ASSIGNED TASK
Under this line are the records; write out word for word the part that begins at the line containing "trace of calls" and ends at the line containing "Proof. intros s. reflexivity. Qed.", and no more.

SUPPLIED DATA
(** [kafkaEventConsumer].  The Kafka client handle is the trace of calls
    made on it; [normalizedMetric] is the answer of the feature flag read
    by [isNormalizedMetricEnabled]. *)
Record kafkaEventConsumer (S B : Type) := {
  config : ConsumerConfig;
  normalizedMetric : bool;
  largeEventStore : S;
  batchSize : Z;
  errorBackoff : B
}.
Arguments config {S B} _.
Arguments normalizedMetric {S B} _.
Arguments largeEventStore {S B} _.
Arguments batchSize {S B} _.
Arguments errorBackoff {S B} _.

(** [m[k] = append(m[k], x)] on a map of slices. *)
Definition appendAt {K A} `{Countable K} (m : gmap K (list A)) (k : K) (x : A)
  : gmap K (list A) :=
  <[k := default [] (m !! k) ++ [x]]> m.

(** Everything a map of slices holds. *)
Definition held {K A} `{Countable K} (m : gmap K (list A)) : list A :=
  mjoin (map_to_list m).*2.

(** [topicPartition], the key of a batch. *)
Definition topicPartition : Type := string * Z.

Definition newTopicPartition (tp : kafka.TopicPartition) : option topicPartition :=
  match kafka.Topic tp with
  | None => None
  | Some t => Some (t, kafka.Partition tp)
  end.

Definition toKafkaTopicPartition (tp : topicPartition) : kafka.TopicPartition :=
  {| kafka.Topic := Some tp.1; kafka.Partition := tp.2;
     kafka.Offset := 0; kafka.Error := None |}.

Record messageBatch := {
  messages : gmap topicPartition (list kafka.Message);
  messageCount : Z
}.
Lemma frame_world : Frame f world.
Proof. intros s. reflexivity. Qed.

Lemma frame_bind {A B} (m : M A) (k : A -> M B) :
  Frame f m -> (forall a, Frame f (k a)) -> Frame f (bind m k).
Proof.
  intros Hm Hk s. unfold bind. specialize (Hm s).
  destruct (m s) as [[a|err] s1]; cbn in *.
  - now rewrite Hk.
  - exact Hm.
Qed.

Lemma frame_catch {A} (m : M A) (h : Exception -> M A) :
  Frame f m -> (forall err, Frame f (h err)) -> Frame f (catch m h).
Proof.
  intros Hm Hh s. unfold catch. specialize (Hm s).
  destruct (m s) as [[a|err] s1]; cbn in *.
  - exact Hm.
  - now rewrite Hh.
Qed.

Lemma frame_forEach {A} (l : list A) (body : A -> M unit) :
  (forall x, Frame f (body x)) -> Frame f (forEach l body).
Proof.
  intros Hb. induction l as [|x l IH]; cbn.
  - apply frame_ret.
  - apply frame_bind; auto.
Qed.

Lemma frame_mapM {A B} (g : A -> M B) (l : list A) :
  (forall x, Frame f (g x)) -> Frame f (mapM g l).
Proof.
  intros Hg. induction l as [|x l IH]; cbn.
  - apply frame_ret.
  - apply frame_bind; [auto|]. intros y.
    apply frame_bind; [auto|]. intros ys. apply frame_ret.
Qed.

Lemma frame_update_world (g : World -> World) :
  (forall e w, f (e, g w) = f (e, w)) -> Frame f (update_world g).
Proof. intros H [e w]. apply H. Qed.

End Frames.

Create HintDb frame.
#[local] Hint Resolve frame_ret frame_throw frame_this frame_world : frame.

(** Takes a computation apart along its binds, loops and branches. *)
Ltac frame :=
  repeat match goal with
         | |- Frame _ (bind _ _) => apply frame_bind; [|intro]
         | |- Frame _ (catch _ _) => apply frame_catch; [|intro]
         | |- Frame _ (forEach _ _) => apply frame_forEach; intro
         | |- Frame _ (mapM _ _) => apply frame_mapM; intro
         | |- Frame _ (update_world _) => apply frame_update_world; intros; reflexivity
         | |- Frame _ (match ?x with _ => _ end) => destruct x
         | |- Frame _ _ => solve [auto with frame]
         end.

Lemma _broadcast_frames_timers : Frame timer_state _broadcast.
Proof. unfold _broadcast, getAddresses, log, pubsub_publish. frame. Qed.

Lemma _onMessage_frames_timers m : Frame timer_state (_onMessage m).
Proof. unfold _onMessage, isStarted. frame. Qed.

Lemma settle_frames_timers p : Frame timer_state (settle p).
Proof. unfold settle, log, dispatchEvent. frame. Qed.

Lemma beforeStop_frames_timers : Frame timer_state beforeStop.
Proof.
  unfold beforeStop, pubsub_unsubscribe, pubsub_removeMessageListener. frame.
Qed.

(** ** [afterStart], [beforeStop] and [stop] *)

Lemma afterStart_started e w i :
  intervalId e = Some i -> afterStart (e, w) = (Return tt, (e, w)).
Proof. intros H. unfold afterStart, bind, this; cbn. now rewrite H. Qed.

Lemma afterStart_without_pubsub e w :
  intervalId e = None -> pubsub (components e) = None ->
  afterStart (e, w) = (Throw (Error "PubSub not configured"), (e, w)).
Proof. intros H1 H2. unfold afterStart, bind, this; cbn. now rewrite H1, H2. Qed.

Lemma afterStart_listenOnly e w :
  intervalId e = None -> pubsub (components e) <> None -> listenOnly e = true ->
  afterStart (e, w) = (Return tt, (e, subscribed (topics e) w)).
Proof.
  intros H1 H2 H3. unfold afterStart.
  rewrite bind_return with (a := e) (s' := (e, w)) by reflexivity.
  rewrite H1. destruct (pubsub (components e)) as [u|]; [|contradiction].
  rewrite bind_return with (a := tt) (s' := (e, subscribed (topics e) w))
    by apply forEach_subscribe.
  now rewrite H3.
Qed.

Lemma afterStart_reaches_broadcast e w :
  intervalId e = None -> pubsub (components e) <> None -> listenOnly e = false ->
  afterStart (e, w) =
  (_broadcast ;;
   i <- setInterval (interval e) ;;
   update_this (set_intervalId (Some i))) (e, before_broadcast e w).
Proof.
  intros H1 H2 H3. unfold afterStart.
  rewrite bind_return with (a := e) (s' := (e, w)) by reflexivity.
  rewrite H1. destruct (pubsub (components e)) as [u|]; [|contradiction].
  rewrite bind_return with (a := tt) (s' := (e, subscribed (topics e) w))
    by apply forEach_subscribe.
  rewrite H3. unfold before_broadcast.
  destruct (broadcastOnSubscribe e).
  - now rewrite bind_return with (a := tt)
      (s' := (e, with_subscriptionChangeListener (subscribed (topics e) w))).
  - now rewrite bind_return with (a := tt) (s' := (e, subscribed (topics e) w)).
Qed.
==
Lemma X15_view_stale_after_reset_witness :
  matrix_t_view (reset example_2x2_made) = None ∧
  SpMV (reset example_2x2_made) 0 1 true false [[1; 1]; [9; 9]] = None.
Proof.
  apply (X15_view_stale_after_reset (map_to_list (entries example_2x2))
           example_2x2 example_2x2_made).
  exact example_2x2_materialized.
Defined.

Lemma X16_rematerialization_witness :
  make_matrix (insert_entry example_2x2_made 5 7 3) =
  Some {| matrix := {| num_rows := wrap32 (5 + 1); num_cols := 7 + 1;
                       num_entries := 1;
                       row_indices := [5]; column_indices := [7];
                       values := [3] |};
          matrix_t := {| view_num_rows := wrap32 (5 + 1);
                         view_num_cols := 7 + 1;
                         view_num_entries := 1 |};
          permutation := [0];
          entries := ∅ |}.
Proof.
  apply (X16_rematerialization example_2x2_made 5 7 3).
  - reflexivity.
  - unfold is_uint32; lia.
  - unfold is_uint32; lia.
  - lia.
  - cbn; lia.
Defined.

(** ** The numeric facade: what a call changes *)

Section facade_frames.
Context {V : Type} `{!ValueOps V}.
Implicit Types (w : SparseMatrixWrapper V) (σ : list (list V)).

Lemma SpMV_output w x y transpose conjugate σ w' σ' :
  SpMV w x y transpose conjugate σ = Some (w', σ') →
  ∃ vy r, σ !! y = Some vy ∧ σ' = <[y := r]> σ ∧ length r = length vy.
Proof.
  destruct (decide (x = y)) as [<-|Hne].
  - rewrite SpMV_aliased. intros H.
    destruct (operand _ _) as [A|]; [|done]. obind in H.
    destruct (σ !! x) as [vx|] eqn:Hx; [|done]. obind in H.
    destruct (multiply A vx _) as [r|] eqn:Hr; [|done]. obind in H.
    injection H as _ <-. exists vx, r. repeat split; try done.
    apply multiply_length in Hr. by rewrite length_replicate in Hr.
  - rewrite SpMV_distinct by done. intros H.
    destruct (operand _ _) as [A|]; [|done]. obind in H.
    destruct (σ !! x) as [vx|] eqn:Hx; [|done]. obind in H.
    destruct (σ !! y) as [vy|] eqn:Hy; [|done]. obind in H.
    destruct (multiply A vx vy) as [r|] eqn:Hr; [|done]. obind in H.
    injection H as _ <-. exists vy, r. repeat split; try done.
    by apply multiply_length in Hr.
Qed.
* * *
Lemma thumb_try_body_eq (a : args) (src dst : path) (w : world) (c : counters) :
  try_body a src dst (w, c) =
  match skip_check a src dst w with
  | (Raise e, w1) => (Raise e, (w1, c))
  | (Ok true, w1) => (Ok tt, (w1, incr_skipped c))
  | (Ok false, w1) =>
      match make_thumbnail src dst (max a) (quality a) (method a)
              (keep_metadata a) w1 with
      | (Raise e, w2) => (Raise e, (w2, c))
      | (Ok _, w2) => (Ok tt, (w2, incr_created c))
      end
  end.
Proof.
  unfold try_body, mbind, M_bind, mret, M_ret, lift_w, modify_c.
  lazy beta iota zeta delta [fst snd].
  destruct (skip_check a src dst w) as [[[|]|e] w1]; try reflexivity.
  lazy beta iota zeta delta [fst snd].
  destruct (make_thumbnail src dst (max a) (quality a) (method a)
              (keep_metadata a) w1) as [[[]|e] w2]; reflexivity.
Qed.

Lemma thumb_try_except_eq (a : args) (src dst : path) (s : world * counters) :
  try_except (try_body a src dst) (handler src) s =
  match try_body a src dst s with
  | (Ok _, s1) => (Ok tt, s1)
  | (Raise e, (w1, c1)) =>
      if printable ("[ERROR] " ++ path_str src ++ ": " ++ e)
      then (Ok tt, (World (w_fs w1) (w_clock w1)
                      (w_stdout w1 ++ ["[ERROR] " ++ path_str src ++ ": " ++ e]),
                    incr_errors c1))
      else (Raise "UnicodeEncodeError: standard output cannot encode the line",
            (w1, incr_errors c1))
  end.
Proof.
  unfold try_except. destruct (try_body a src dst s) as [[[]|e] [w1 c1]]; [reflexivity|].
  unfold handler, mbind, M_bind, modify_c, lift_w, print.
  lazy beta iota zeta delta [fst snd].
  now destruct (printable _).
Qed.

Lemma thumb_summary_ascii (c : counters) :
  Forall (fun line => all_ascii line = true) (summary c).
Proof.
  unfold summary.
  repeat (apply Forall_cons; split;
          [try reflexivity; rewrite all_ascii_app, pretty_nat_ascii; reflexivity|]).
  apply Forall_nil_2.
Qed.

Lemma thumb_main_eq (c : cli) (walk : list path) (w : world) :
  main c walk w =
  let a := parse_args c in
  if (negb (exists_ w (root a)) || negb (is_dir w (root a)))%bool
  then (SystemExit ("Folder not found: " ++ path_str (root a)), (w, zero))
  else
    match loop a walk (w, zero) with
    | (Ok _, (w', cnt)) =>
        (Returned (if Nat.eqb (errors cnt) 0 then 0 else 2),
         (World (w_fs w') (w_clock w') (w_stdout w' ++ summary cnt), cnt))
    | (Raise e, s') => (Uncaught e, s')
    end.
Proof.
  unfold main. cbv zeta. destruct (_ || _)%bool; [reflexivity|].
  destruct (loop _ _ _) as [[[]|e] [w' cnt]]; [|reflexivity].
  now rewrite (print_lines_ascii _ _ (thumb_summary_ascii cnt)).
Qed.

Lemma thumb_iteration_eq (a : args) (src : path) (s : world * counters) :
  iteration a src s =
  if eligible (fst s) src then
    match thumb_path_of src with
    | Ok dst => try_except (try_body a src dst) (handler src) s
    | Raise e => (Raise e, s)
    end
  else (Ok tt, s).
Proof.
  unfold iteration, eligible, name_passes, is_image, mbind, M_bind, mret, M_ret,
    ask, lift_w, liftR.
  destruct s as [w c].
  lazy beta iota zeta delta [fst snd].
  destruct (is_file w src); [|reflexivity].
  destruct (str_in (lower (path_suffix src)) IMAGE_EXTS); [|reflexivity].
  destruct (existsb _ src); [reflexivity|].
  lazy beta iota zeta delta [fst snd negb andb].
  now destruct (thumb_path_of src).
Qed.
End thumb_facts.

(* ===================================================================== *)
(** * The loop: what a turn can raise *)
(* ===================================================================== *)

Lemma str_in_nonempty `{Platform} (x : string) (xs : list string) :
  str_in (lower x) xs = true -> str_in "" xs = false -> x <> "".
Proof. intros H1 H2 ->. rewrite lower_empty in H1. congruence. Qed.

EXERCISE RESPONSE
(** [kafkaEventConsumer].  The Kafka client handle is the trace of calls
    made on it; [normalizedMetric] is the answer of the feature flag read
    by [isNormalizedMetricEnabled]. *)
Record kafkaEventConsumer (S B : Type) := {
  config : ConsumerConfig;
  normalizedMetric : bool;
  largeEventStore : S;
  batchSize : Z;
  errorBackoff : B
}.
Arguments config {S B} _.
Arguments normalizedMetric {S B} _.
Arguments largeEventStore {S B} _.
Arguments batchSize {S B} _.
Arguments errorBackoff {S B} _.

(** [m[k] = append(m[k], x)] on a map of slices. *)
Definition appendAt {K A} `{Countable K} (m : gmap K (list A)) (k : K) (x : A)
  : gmap K (list A) :=
  <[k := default [] (m !! k) ++ [x]]> m.

(** Everything a map of slices holds. *)
Definition held {K A} `{Countable K} (m : gmap K (list A)) : list A :=
  mjoin (map_to_list m).*2.

(** [topicPartition], the key of a batch. *)
Definition topicPartition : Type := string * Z.

Definition newTopicPartition (tp : kafka.TopicPartition) : option topicPartition :=
  match kafka.Topic tp with
  | None => None
  | Some t => Some (t, kafka.Partition tp)
  end.

Definition toKafkaTopicPartition (tp : topicPartition) : kafka.TopicPartition :=
  {| kafka.Topic := Some tp.1; kafka.Partition := tp.2;
     kafka.Offset := 0; kafka.Error := None |}.

Record messageBatch := {
  messages : gmap topicPartition (list kafka.Message);
  messageCount : Z
}.
Lemma frame_world : Frame f world.
Proof. intros s. reflexivity. Qed.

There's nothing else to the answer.